Le développement local est considéré comme un facteur clé. De nombreux projets territoriaux concernent la bio. Philippe Fleury, directeur du département agriculture, systèmes alimentaires et territoire de l’Isara-Lyon (Ecole d’ingénieurs en alimentation, agriculture, environnement et développement rural) cite plusieurs actions : la création d’une filière de plantes aromatiques et médicinales en Languedoc-Roussillon, Manger bio en Vendée pour la restauration collective, la création d’une zone maraichère près de Toulouse à Blagnac, ou encore le village bio Correns dans le Var. « Ces projets associent tous deux finalités : le développement local de l’agriculture biologique, et sa contribution au développement local », explique-t-il. Une réciprocité des retombées qui permet une expansion du bio.
Le sens du métier
Pour Annie Dufour, tout juste retraitée et ancienne sociologue à l’Isara-Lyon, la conversion vers l’agriculture biologique implique la redéfinition du sens du métier. Recherche d’autonomie, reconnaissance professionnelle et sociale ou encore recherche d’une éthique sont des composantes souvent mises en avant.

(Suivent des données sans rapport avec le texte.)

(* ===== verification/SchedInv.v ===== *)
(** * Choosing and queueing threads

    What the loops of pick_next and rq_min_vr compute, and what enqueue does to
    a thread and its queue. *)

From stdpp Require Import base gmap list.
From Stdlib Require Import ZArith Lia Sorted.
From S2P Require Import Prelude RbRep RbTreeProof OrdTree Spinlock Allocator Sched SchedProof.

(** ** The choice of pick_next *)

(** Less virtual time consumed, or the same and an older thread. *)
Definition behind (ths : gmap Z thread) (a b : Z) : Prop :=
  vruntime (thread_at ths a) < vruntime (thread_at ths b) \/
  vruntime (thread_at ths a) = vruntime (thread_at ths b) /\ tid (thread_at ths a) <= tid (thread_at ths b).

(** [next] is the first thread of the queue, which is in deadline order, that
    is eligible at virtual time [mvr]; the one furthest behind when none is;
    the idle thread when the queue is empty. *)
Definition pick_ok (ths : gmap Z thread) (mvr : Z) (q : list Z) (idl next : Z) : Prop :=
  (q = [] /\ next = idl) \/
  (exists l1 l2, q = l1 ++ next :: l2 /\ vstart (thread_at ths next) <= mvr /\
     forall x, x ∈ l1 -> mvr < vstart (thread_at ths x)) \/
  (next ∈ q /\ (forall x, x ∈ q -> mvr < vstart (thread_at ths x)) /\
     forall x, x ∈ q -> behind ths next x).

Lemma loop_first ths mvr l :
  match loop_list ths (fun th t r => if vstart th <=? mvr then inl (Some t) else inr r) l None with
  | Some t => exists l1 l2, l = l1 ++ t :: l2 /\ vstart (thread_at ths t) <= mvr /\
                forall x, x ∈ l1 -> mvr < vstart (thread_at ths x)
  | None => forall x, x ∈ l -> mvr < vstart (thread_at ths x)
  end.
Proof.
  induction l as [|t l IH]; simpl; [set_solver|].
  destruct (Z.leb_spec (vstart (thread_at ths t)) mvr) as [Hle|Hgt].
  { exists [], l. split; [done|]. split; [done|set_solver]. }
  destruct (loop_list _ _ l None) as [t'|].
  - destruct IH as (l1 & l2 & -> & Hle & Hl1). exists (t :: l1), l2. split; [done|]. split; [done|].
    intros x [->|Hx]%elem_of_cons; [done|auto].
  - intros x [->|Hx]%elem_of_cons; [done|auto].
Qed.

Definition better (th : thread) (t : Z) (best : option (Z * thread)) : option (Z * thread) + option (Z * thread) :=
  match best with
  | None => inr (Some (t, th))
  | Some (_, tb) =>
      if (vruntime th <? vruntime tb) || ((vruntime th =? vruntime tb) && (tid th <? tid tb))
      then inr (Some (t, th)) else inr best
  end.

Lemma behind_trans ths a b c : behind ths a b -> behind ths b c -> behind ths a c.
Proof. unfold behind. lia. Qed.

Lemma loop_best ths l b :
  exists t, loop_list ths better l (Some (b, thread_at ths b)) = Some (t, thread_at ths t) /\
    t ∈ b :: l /\ forall x, x ∈ b :: l -> behind ths t x.
Proof.
  revert b. induction l as [|x l IH]; intros b; simpl.
  { exists b. split; [done|]. split; [set_solver|]. intros x ->%list_elem_of_singleton. right. lia. }
  set (lt := (vruntime (thread_at ths x) <? vruntime (thread_at ths b)) || _).
  assert (Hlt : if lt then behind ths x b else behind ths b x).
  { subst lt. unfold behind.
    destruct (Z.ltb_spec (vruntime (thread_at ths x)) (vruntime (thread_at ths b))); simpl; [lia|].
    destruct (Z.eqb_spec (vruntime (thread_at ths x)) (vruntime (thread_at ths b))); simpl; [|lia].
    destruct (Z.ltb_spec (tid (thread_at ths x)) (tid (thread_at ths b))); lia. }
  destruct lt.
  - destruct (IH x) as (t & -> & Hin & Hb). exists t. split; [done|]. split; [set_solver|].
    intros y Hy. apply elem_of_cons in Hy as [->|Hy]; [|by apply Hb].
    apply (behind_trans _ _ x); [apply Hb; set_solver|done].
  - destruct (IH b) as (t & -> & Hin & Hb). exists t. split; [done|]. split; [set_solver|].
    intros y Hy. apply elem_of_cons in Hy as [->|[->|Hy]%elem_of_cons]; [apply Hb; set_solver| |apply Hb; set_solver].
    apply (behind_trans _ _ b); [apply Hb; set_solver|done].
Qed.

Definition eligible (mvr : Z) (th : thread) (t : Z) (r : option Z) : option Z + option Z :=
  if vstart th <=? mvr then inl (Some t) else inr r.

(** The choice as a function of the queue. *)
Definition pick_list (ths : gmap Z thread) (mvr : Z) (q : list Z) (idl : Z) : Z :=
  match loop_list ths (eligible mvr) q None with
  | Some t => t
  | None => match loop_list ths better q None with Some (t, _) => t | None => idl end
  end.

Lemma pick_list_ok ths mvr q idl : pick_ok ths mvr q idl (pick_list ths mvr q idl).
Proof.
  unfold pick_list. pose proof (loop_first ths mvr q) as Hf.
  change (fun (th : thread) (t : Z) (r : option Z) => _) with (eligible mvr) in Hf.
  destruct (loop_list ths (eligible mvr) q None) as [t|]; [by right; left|].
  destruct q as [|t0 l]; [by left|]. cbn [loop_list better].
  destruct (loop_best ths l t0) as (t & -> & Hin & Hb). by right; right.
Qed.

Lemma loop_list_ext {B} ths ths' (f : thread -> Z -> B -> B + B) q b :
  (forall t, t ∈ q -> thread_at ths' t = thread_at ths t) -> loop_list ths' f q b = loop_list ths f q b.
Proof.
  revert b. induction q as [|t q IH]; intros b Hext; [done|]. simpl. rewrite Hext by set_solver.
  destruct (f _ t b); [done|]. apply IH. set_solver.
Qed.

Lemma pick_list_ext ths ths' mvr q idl :
  (forall t, t ∈ q -> thread_at ths' t = thread_at ths t) ->
  pick_list ths' mvr q idl = pick_list ths mvr q idl.
Proof. intros Hext. unfold pick_list. by rewrite !(loop_list_ext ths ths'). Qed.

Lemma pick_ok_in ths mvr q idl next : pick_ok ths mvr q idl next -> (q = [] /\ next = idl) \/ next ∈ q.
Proof. intros [?|[(l1 & l2 & -> & _)|(? & _)]]; [by left|right; set_solver|by right]. Qed.

Section inv.
Context {H A : Type} `{OrdTreeLaws H} `{AllocatorLaws A}.
Context (idle_threads : nat -> Z).

Abbreviation sched := (@sched H A).
Abbreviation queues := (queues idle_threads).
Abbreviation placed := (placed idle_threads).
Abbreviation is_idle := (is_idle idle_threads).

(** pick_next computes that choice, in any number of CPUs' trees. *)
Lemma pick_next_list (s : sched) Q c :
  queues s Q -> (c < 16)%nat ->
  pick_next s c = Some (pick_list (threads s) (min_vruntime (rqs s c)) (Q c) (idle (rqs s c))).
Proof.
  intros Hq Hc. unfold pick_next. rewrite (q_nr _ _ _ Hq c Hc).
  destruct (Q c) as [|t0 l] eqn:HQ; [done|].
  cbn [length]. rewrite (proj2 (Z.eqb_neq _ 0)) by lia.
  rewrite !(for_tree_spec _ Hq) by done. cbn [mbind option_bind]. rewrite HQ. unfold pick_list.
  change (fun (th : thread) (t : Z) (best : option (Z * thread)) => _) with better.
  change (fun (th : thread) (t : Z) (r : option Z) => _) with (eligible (min_vruntime (rqs s c))).
  destruct (loop_list _ (eligible _) _ _) as [t|]; [done|].
  by destruct (loop_list _ better _ _) as [[t ?]|].
Qed.

(** The running thread of a CPU can be read. *)
Definition cur_ok (s : sched) (c : nat) : Prop :=
  current (rqs s c) <> 0 -> current (rqs s c) <> idle (rqs s c) -> is_Some (threads s !! current (rqs s c)).

Lemma rq_min_vr_total (s : sched) Q c :
  queues s Q -> (c < 16)%nat -> cur_ok s c -> exists v, rq_min_vr s c = Some v.
Proof.
  intros Hq Hc Hcur. unfold rq_min_vr.
  destruct (Z.eqb_spec (current (rqs s c)) 0); simpl;
    [|destruct (Z.eqb_spec (current (rqs s c)) (idle (rqs s c))); simpl].
  3: destruct Hcur as [th ->]; [done|done|]; cbn [mbind option_bind].
  all: rewrite (for_tree_spec _ Hq) by done; cbn [mbind option_bind]; by eexists.
Qed.

Lemma raise_min_spec (s : sched) Q c :
  queues s Q -> (c < 16)%nat -> cur_ok s c ->
  exists s', raise_min s c = Some s' /\ threads s' = threads s /\ env_same s s' /\ same_place s s'.
Proof.
  intros Hq Hc Hcur. unfold raise_min. destruct (rq_min_vr_total s Q c Hq Hc Hcur) as (v & ->).
  cbn [mbind option_bind]. eexists. split; [done|].
  destruct (Z.ltb_spec (min_vruntime (rqs s c)) v).
  - split; [done|]. split; [apply env_rq; try done; simpl; lia|]. by apply rq_upd_same.
  - by split_and!.
Qed.

(** What enqueue writes in the thread, [mv] being the queue's virtual time. *)
Definition enqueued (mv : Z) (th : thread) : thread :=
  let vs := if mv <? vruntime th then vruntime th else mv in
  set_state THREAD_READY (set_vdeadline (s64 (vs + SLICE_VTIME)) (set_vstart vs th)).

Lemma enqueue_raise (s : sched) c t :
  enqueue s c t =
  (s ← raise_min s c;
   s ← th_upd s t (enqueued (min_vruntime (rqs s c)));
   rq_insert s c t).
Proof. unfold enqueue, raise_min. destruct (rq_min_vr s c); done. Qed.

Lemma enqueue_spec (s : sched) Q R c t th :
  queues s Q -> (c < 16)%nat -> threads s !! t = Some th -> th_cpu th = Z.of_nat c -> cur_ok s c ->
  (forall th', state th' = THREAD_READY -> th_cpu th' = th_cpu th ->
     placed (with_threads s (<[t := th']> (threads s))) Q R (Some t)) ->
  exists s' l1 l2, enqueue s c t = Some s' /\ Q c = l1 ++ l2 /\
    threads s' = <[t := enqueued (min_vruntime (rqs s' c)) th]> (threads s) /\
    env_same s s' /\ placed s' (nupd Q c (l1 ++ t :: l2)) R None.
Proof.
  intros Hq Hc Hth Hcpu Hcur Hpl. rewrite enqueue_raise.
  destruct (raise_min_spec s Q c Hq Hc Hcur) as (s1 & -> & Ht1 & He1 & Hs1).
  cbn [mbind option_bind]. unfold th_upd. rewrite Ht1, Hth. cbn [mbind option_bind].
  set (th' := enqueued (min_vruntime (rqs s1 c)) th). set (s2 := with_threads s1 _).
  assert (Hp2 : placed s2 Q R (Some t)).
  { eapply placed_same; [|apply (Hpl th'); done].
    destruct Hs1 as (_ & Hn & Hr). split; [done|]. split; [done|]. exact Hr. }
  destruct (placed_insert _ s2 Q R c t th' Hp2 Hc) as (s3 & l1 & l2 & Hins & HQ & Ht3 & He3 & Hp3).
  { simpl. by rewrite lookup_insert_eq. } { done. }
  exists s3, l1, l2. split; [done|]. split; [done|].
  assert (Hmin : min_vruntime (rqs s3 c) = min_vruntime (rqs s1 c)).
  { unfold rq_insert in Hins. destruct (ot_insert _ _ _ _) as [[h r]|]; [|done].
    cbn [mbind option_bind] in Hins. injection Hins as <-. simpl. by rewrite nupd_eq. }
  split; [rewrite Ht3, Hmin; done|]. split; [|done].
  eapply env_trans; [exact He1|]. eapply env_trans; [apply env_threads|exact He3].
Qed.
End inv.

Ces critères ne sont pas spécifiques à l’AB. « On les retrouve aussi pour d’autres formes d’agriculture alternatives : agro-écologie, agriculture paysanne, citoyenne… », explique-t-elle. L’enjeu pour l’exploitant, au-delà d’une adhésion à la bio, est de s’identifier comme professionnel, de retrouver une reconnaissance sociale et professionnelle, et une cohérence de fonctionnement. A chaque fois, la transition s’effectue grâce à de nombreux échanges avec d’autres agriculteurs biologiques et au sein d’organisations professionnelles engagées dans l’AB (coopérative, point de vente collectif, chambres d’agriculture, etc). « Cela montre l’importance des réseaux de dialogues dans l’adoption de nouvelles pratiques », poursuit Annie Dufour.
L’importance du groupe
Claire Ruault, sociologue au Groupe d’expérimentation et de recherche, Gerdal, situé à Angers, met également en avant le rôle du groupe. Elle a étudié la diffusion des pratiques dans des réseaux mixant agriculture biologique et conventionnelle en élevage de ruminants. Ces groupes permettent la création d’une culture commune, avec une homogénéisation des critères de raisonnement par exemple, même si tous n’ont pas les mêmes pratiques. Toutefois, les techniques de médecine alternative s’avèrent trop complexes pour être diffusées facilement par ce biais. « Les réseaux sont un facteurs de changement, mais ils ne suffisent pas, indique Claire Ruault. Le changement nécessite aussi du temps. »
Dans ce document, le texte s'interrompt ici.